Our experience with algae

Exenia Group S.R.L. experiments with new technologies for the cultivation of various microalgal strains such as Nannochloropsis spp. Haematococcus spp. and Spirulina subsalsa. The value of the algal market has been increasing during the last 15 years, this is because microalgae are organisms that reproduce quickly reaching high biomass values. They also produce a rich amount of active chemicals, useful for our health such as Carotenoids, Vitamins and Antioxidants.

Exenia’s goal has always been to maximize algal growth in the shortest time possible, by designing innovative and computerized cultivation systems. Our photobioreactors are designed to have a surface that does not hinder the movement of the algal flow and as much as possible exposed to the light source. They are also equipped with probes for real-time pH and temperature values monitoring of the culture medium with the aim of monitoring the biological risk due to the growth of antagonistic microorganisms. Still under study, LED lights are proving suitable for maximizing chlorophyll photosynthesis and, at the same time, useful in inhibiting the growth of unwanted microorganisms, such as bacteria and protozoa, harmful to culture.

In recent years, attention to photosynthetic microorganisms has increased considerably primarily due to the rapid growth of the market for treatments and remedies/drugs of natural origin. In fact, the companies that produce food supplements of natural origin, natural drugs, cosmetic products, herbal products, homeopathic products constitutes a continuously growing market.

The economic data on the evolution of this macro sector indicate the persistence of growth even in contrast to situations of economic recession. Attention to microalgae can therefore be framed in the general interest in the cure/natural remedy.

In fact, these microorganisms, which represent the first forms of life on the planet, have a remarkable ability to live in extreme conditions: they are able to produce substances (carotenoids) to counteract the damage caused to the cell by UV rays, which particularly in primordial situations, represented a significant pitfall for survival because of a different atmosphere, less protective for primordial life.

So in microalgae we have the presence of antioxidant substances (e.g. astaxanthin in Haematococcus spp. Or beta-carotene in Dunaliella spp.) That allow protection from free radicals, responsible for initiating the peroxidation reactions, harmful to cell membranes.
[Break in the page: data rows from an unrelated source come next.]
(** * The SFTP client of vico (src/sftp/sftp-client.c), embedded in Rocq

    The client is a synchronous protocol engine over two byte streams.  The
    embedding keeps the shape of the C code: every function of
    sftp-client.c is a command of a small state-and-failure monad whose
    state holds the [struct sftp_conn], the outbound stream (the messages
    written so far), the inbound stream (the messages the server will
    deliver), the [interrupted] flag and the local file the bulk transfers
    work on.  [fatal()] aborts the process and is an outcome of its own. *)

From Stdlib Require Import ZArith List String Ascii Bool Lia PeanoNat.
Import ListNotations.
Local Open Scope string_scope.
Local Open Scope list_scope.
Local Open Scope Z_scope.

Set Implicit Arguments.

(** ** Machine integers *)

(** [u_int] and [u_int32_t] are 32 bits wide, [u_int64_t] 64 bits. *)
Definition u32 (n : Z) : Z := n mod 2 ^ 32.
Definition u64 (n : Z) : Z := n mod 2 ^ 64.

(** ** Protocol constants *)

(** Modelled from the spec: sftp.h and sftp-common.h are not part of the
    sources at hand; the opcodes, status codes, open flags, attribute
    flags and the message size limit are the ones of section 6 and
    section 4.1 of the specification. *)
Definition SSH2_FILEXFER_VERSION : Z := 3.

Definition SSH2_FXP_INIT : Z := 1.
Definition SSH2_FXP_VERSION : Z := 2.
Definition SSH2_FXP_OPEN : Z := 3.
Definition SSH2_FXP_CLOSE : Z := 4.
Definition SSH2_FXP_READ : Z := 5.
Definition SSH2_FXP_WRITE : Z := 6.
Definition SSH2_FXP_LSTAT : Z := 7.
Definition SSH2_FXP_SETSTAT : Z := 9.
Definition SSH2_FXP_FSETSTAT : Z := 10.
Definition SSH2_FXP_OPENDIR : Z := 11.
Definition SSH2_FXP_READDIR : Z := 12.
Definition SSH2_FXP_REMOVE : Z := 13.
Definition SSH2_FXP_MKDIR : Z := 14.
Definition SSH2_FXP_RMDIR : Z := 15.
Definition SSH2_FXP_REALPATH : Z := 16.
Definition SSH2_FXP_STAT : Z := 17.
Definition SSH2_FXP_STAT_VERSION_0 : Z := 17.
Definition SSH2_FXP_RENAME : Z := 18.
Definition SSH2_FXP_SYMLINK : Z := 20.
Definition SSH2_FXP_STATUS : Z := 101.
Definition SSH2_FXP_HANDLE : Z := 102.
Definition SSH2_FXP_DATA : Z := 103.
Definition SSH2_FXP_NAME : Z := 104.
Definition SSH2_FXP_ATTRS : Z := 105.
Definition SSH2_FXP_EXTENDED : Z := 200.
Definition SSH2_FXP_EXTENDED_REPLY : Z := 201.

Definition SSH2_FX_OK : Z := 0.
Definition SSH2_FX_EOF : Z := 1.
Definition SSH2_FX_OP_UNSUPPORTED : Z := 8.

Definition SSH2_FXF_READ : Z := 1.
Definition SSH2_FXF_WRITE : Z := 2.
Definition SSH2_FXF_CREAT : Z := 8.
Definition SSH2_FXF_TRUNC : Z := 16.

Definition SSH2_FILEXFER_ATTR_SIZE : Z := 1.
Definition SSH2_FILEXFER_ATTR_UIDGID : Z := 2.
Definition SSH2_FILEXFER_ATTR_PERMISSIONS : Z := 4.
Definition SSH2_FILEXFER_ATTR_ACMODTIME : Z := 8.

Definition SSH2_FXE_STATVFS_ST_RDONLY : Z := 1.
Definition SSH2_FXE_STATVFS_ST_NOSUID : Z := 2.

Definition SFTP_MAX_MSG_LENGTH : Z := 256 * 1024.

(** Defined in sftp-client.c itself. *)
Definition MIN_READ_SIZE : Z := 512.
Definition SFTP_EXT_POSIX_RENAME : Z := 1.
Definition SFTP_EXT_STATVFS : Z := 2.
Definition SFTP_EXT_FSTATVFS : Z := 4.

(** POSIX [S_ISREG]: the file-type bits of a mode say "regular file". *)
Definition S_IFMT : Z := 61440.   (* 0170000 *)
Definition S_IFREG : Z := 32768.  (* 0100000 *)
Definition S_ISREG (m : Z) : bool := Z.land m S_IFMT =? S_IFREG.

(** [ST_RDONLY] and [ST_NOSUID] of <sys/statvfs.h>. *)
Definition ST_RDONLY : Z := 1.
Definition ST_NOSUID : Z := 2.

(** [x & ~mask] on 32 bits. *)
Definition clear_bits (x mask : Z) : Z := Z.land x (Z.lxor (2 ^ 32 - 1) mask).

(** ** Attributes, buffers and messages *)

Record Attrib : Type := mkAttrib {
  a_flags : Z;
  a_size : Z;
  a_uid : Z;
  a_gid : Z;
  a_perm : Z;
  a_atime : Z;
  a_mtime : Z
}.

(** Modelled from the spec: [attrib_clear] of sftp-common.c is missing; the
    download sends "empty attributes", a record with no flag set. *)
Definition attrib_clear : Attrib := mkAttrib 0 0 0 0 0 0 0.

(** A [Buffer] is the sequence of values put into it.  [buffer_put_char],
    [buffer_put_int], [buffer_put_int64], [buffer_put_string] (and
    [buffer_put_cstring]) and [encode_attrib] each append one field; the
    getters take one field from the front.  A [char *] is the string before
    its terminating NUL. *)
Inductive field : Type :=
| Fchar (c : Z)
| Fint (n : Z)
| Fint64 (n : Z)
| Fstring (s : string)
| Fattrib (a : Attrib).

Definition Buffer : Type := list field.

Definition has_flag (flags bit : Z) : bool := negb (Z.land flags bit =? 0).

(** Modelled from the spec: the size in bytes of each field on the wire
    (section 4.2, and section 3 for the attribute record); buffer.c and
    sftp-common.c are missing. *)
Definition field_len (f : field) : Z :=
  match f with
  | Fchar _ => 1
  | Fint _ => 4
  | Fint64 _ => 8
  | Fstring s => 4 + Z.of_nat (String.length s)
  | Fattrib a =>
      4 + (if has_flag (a_flags a) SSH2_FILEXFER_ATTR_SIZE then 8 else 0)
        + (if has_flag (a_flags a) SSH2_FILEXFER_ATTR_UIDGID then 8 else 0)
        + (if has_flag (a_flags a) SSH2_FILEXFER_ATTR_PERMISSIONS then 4 else 0)
        + (if has_flag (a_flags a) SSH2_FILEXFER_ATTR_ACMODTIME then 8 else 0)
  end.

Definition buffer_len (m : Buffer) : Z :=
  fold_right (fun f n => field_len f + n) 0 m.

(** Opcode and request id of a message, for reading the outbound stream. *)
Definition msg_type (m : Buffer) : option Z :=
  match m with
  | Fchar c :: _ => Some c
  | _ => None
  end.

Definition msg_reqid (m : Buffer) : option Z :=
  match m with
  | Fchar _ :: Fint id :: _ => Some id
  | _ => None
  end.

(** ** The connection and the world around it *)

Record sftp_conn : Type := mkConn {
  fd_in : Z;
  fd_out : Z;
  transfer_buflen : Z;
  num_requests : Z;
  version : Z;
  msg_id : Z;
  exts : Z
}.

Definition set_msg_id (c : sftp_conn) (n : Z) : sftp_conn :=
  mkConn (fd_in c) (fd_out c) (transfer_buflen c) (num_requests c)
         (version c) n (exts c).

(** What [error()] and [printf()] emit; [debug] and [logit] lines are not
    recorded. *)
Inductive log_entry : Type :=
| Error (text : string) (arg : string)
| Stdout (line : string).

(** One result of [read(local_fd, ...)] during an upload. *)
Inductive read_result : Type :=
| RdRetry            (* -1 with EINTR or EAGAIN *)
| RdFail             (* -1 with another errno *)
| RdData (d : string).

(** The local file descriptor handed to the bulk transfers.  [lf_stat] is
    what [fstat] yields: [None] for -1, else the mode together with the
    attributes [stat_to_attrib] (sftp-common.c, missing) derives from the
    [struct stat].  [lf_reads] are the results of successive [read] calls
    (end of file once used up); [lf_wres] the [errno] of successive
    seek-and-write attempts (0 for success, success once used up);
    [lf_written] the blocks written; [lf_chmod_ok] whether [fchmod]
    succeeds and [lf_mode] the mode it installed; [lf_closed] whether the
    code closed the descriptor. *)
Record local_file : Type := mkLocal {
  lf_stat : option (Z * Attrib);
  lf_reads : list read_result;
  lf_wres : list Z;
  lf_written : list (Z * string);
  lf_chmod_ok : bool;
  lf_mode : option Z;
  lf_closed : bool
}.

(** [w_sigint] is the moment the signal handler sets [interrupted], counted
    in reads of the flag: the read number [k] (from 0) sees the flag set
    iff [w_sigint <= k].  Nothing in this file clears the flag. *)
Record world : Type := mkWorld {
  w_conn : sftp_conn;
  w_out : list Buffer;
  w_in : list Buffer;
  w_sigint : nat;
  w_polls : nat;
  w_log : list log_entry;
  w_local : local_file
}.

Definition set_conn (c : sftp_conn) (w : world) : world :=
  mkWorld c (w_out w) (w_in w) (w_sigint w) (w_polls w) (w_log w) (w_local w).
Definition set_out (o : list Buffer) (w : world) : world :=
  mkWorld (w_conn w) o (w_in w) (w_sigint w) (w_polls w) (w_log w) (w_local w).
Definition set_in (i : list Buffer) (w : world) : world :=
  mkWorld (w_conn w) (w_out w) i (w_sigint w) (w_polls w) (w_log w) (w_local w).
Definition set_polls (p : nat) (w : world) : world :=
  mkWorld (w_conn w) (w_out w) (w_in w) (w_sigint w) p (w_log w) (w_local w).
Definition set_log (l : list log_entry) (w : world) : world :=
  mkWorld (w_conn w) (w_out w) (w_in w) (w_sigint w) (w_polls w) l (w_local w).
Definition set_local (f : local_file) (w : world) : world :=
  mkWorld (w_conn w) (w_out w) (w_in w) (w_sigint w) (w_polls w) (w_log w) f.

(** ** The monad of the client *)

Inductive outcome (A : Type) : Type :=
| Done (a : A)
| Fatal            (* fatal(): the process is gone *)
| OutOfFuel.       (* a loop of the model was cut short; never happens,
                      see the [_total] lemmas *)
Arguments Fatal {A}.
Arguments OutOfFuel {A}.

Definition M (A : Type) : Type := world -> outcome A * world.

Definition ret {A} (a : A) : M A := fun w => (Done a, w).

Definition bind {A B} (m : M A) (k : A -> M B) : M B :=
  fun w =>
    match m w with
    | (Done a, w') => k a w'
    | (Fatal, w') => (Fatal, w')
    | (OutOfFuel, w') => (OutOfFuel, w')
    end.

Definition fatal {A} : M A := fun w => (Fatal, w).

Declare Scope sftp_scope.
Delimit Scope sftp_scope with sftp.
Notation "x <- c1 ;; c2" := (bind c1 (fun x => c2))
  (at level 100, c1 at next level, right associativity) : sftp_scope.
Notation "' pat <- c1 ;; c2" := (bind c1 (fun x => let 'pat := x in c2))
  (at level 100, pat pattern, c1 at next level, right associativity) : sftp_scope.
Notation "c1 ;; c2" := (bind c1 (fun _ => c2))
  (at level 100, right associativity) : sftp_scope.
Local Open Scope sftp_scope.

Definition error (text arg : string) : M unit :=
  fun w => (Done tt, set_log (w_log w ++ [Error text arg]) w).

Definition printf (line : string) : M unit :=
  fun w => (Done tt, set_log (w_log w ++ [Stdout line]) w).

(** Reading the volatile flag [interrupted]. *)
Definition interrupted : M bool :=
  fun w => (Done (w_sigint w <=? w_polls w)%nat, set_polls (S (w_polls w)) w).

Definition get_conn : M sftp_conn := fun w => (Done (w_conn w), w).

(** [conn->msg_id++] *)
Definition next_msg_id : M Z :=
  fun w => (Done (msg_id (w_conn w)),
            set_conn (set_msg_id (w_conn w) (u32 (msg_id (w_conn w) + 1))) w).

(** ** Framing *)

(** [send_msg]: the message goes out whole, provided it is not too long.
    The write itself is taken to succeed. *)
Definition send_msg (m : Buffer) : M unit :=
  fun w =>
    if buffer_len m >? SFTP_MAX_MSG_LENGTH then (Fatal, w)
    else (Done tt, set_out (w_out w ++ [m]) w).

(** [get_msg]: [None] is the return value -1 (the stream ended between two
    messages), [Some m] the next message. *)
Definition get_msg : M (option Buffer) :=
  fun w =>
    match w_in w with
    | [] => (Done None, w)
    | m :: rest =>
        if buffer_len m >? SFTP_MAX_MSG_LENGTH then (Fatal, set_in rest w)
        else (Done (Some m), set_in rest w)
    end.

(** Several callers ignore the return value of [get_msg].  After a failed
    [get_msg] the buffer holds the four bytes reserved for the length, so
    the [buffer_get_char] that follows succeeds and the [buffer_get_int]
    after it runs out of data, which is fatal in buffer.c. *)
Definition unchecked (r : option Buffer) : M Buffer :=
  match r with
  | Some m => ret m
  | None => fatal
  end.

(** The getters; reading past the end or a field of another kind is the
    fatal error of buffer.c. *)
Definition buffer_get_char (m : Buffer) : M (Z * Buffer) :=
  match m with
  | Fchar c :: rest => ret (c mod 256, rest)
  | _ => fatal
  end.

Definition buffer_get_int (m : Buffer) : M (Z * Buffer) :=
  match m with
  | Fint n :: rest => ret (u32 n, rest)
  | _ => fatal
  end.

Definition buffer_get_int64 (m : Buffer) : M (Z * Buffer) :=
  match m with
  | Fint64 n :: rest => ret (u64 n, rest)
  | _ => fatal
  end.

Definition buffer_get_string (m : Buffer) : M (string * Buffer) :=
  match m with
  | Fstring s :: rest => ret (s, rest)
  | _ => fatal
  end.

Definition decode_attrib (m : Buffer) : M (Attrib * Buffer) :=
  match m with
  | Fattrib a :: rest => ret (a, rest)
  | _ => fatal
  end.

Definition strlen (s : string) : Z := Z.of_nat (String.length s).

(** ** C strings and C integers *)

(** [buffer_get_string(&msg, NULL)] hands back the bytes of the wire
    string followed by a NUL.  The code that takes the result as a C
    string ([strcmp], [strchr], [xstrdup], ["%s"]) sees it up to its first
    NUL byte: [cstr s] is that prefix. *)
Fixpoint cstr (s : string) : string :=
  match s with
  | EmptyString => EmptyString
  | String c rest =>
      if Ascii.eqb c Ascii.zero then EmptyString else String c (cstr rest)
  end.

(** [strcmp(a, b) == 0] *)
Definition streq (a b : string) : bool := String.eqb (cstr a) (cstr b).

(** The value of a [u_int] (given within [0, 2^32)) once returned or
    stored as an [int]: from [2^31] on it comes out negative. *)
Definition to_int (n : Z) : Z := if n <? 2 ^ 31 then n else n - 2 ^ 32.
Antioxidants block these chain reactions by intervening on the intermediate radicals and inhibiting other oxidation reactions, extinguishing the radicals through their own oxidation. For this action, antioxidants are chemically defined as reducing agents. Some microalgae are rich in polyunsaturated fatty acids ω-3 (ω-3 PUFA), natural antioxidants with multiple effects of emerging interest in various pathologies, including various neuropsychiatric diseases.

The ω-3 PUFAs are mainly produced from monocellular algae and are concentrated in various fish species, even if there are phytobiological sources. In particular, Eicosapentanoic acid (EPA) and Docosahexanoic acid (DHA) are the most important ω-3 for the treatment-prevention of different diseases in humans, and are produced by different microorganisms, in particular Nannocloropsis spp. which contains EPA (4% dry weight) and Isochrisis spp. which contains DHA (10% dry weight).

The annular reactors, as seen in the photo, are made of two concentric cylinders. The cultivation chamber formed between the two cylinders has a thickness that varies according to the microorganism that is to be cultivated and its need in terms of photons for cm2. The total height is over two meters.

The lights placed inside the internal cylinder generate a perfect isotropic light beam. Photons are not scattered and reach biomass, even with irradiation efficiency close to 100%. The gas added with CO2 reaches the biomass through the use of a dispersion ring which, thanks to its geometry, guarantees a constant air flow in all points without showing pressure drops.

This geometry used was developed through the Fitoplan system equipped with software for biological risk control: probes detect data relating to the cultivation pH, cell growth and presence of nitrogen substances.

In addition, control of LED lighting allows to vary the growth phase and to pass from the exponential growth phase of the cells to the phase of stasis and stress, fundamental for production of carotenoids.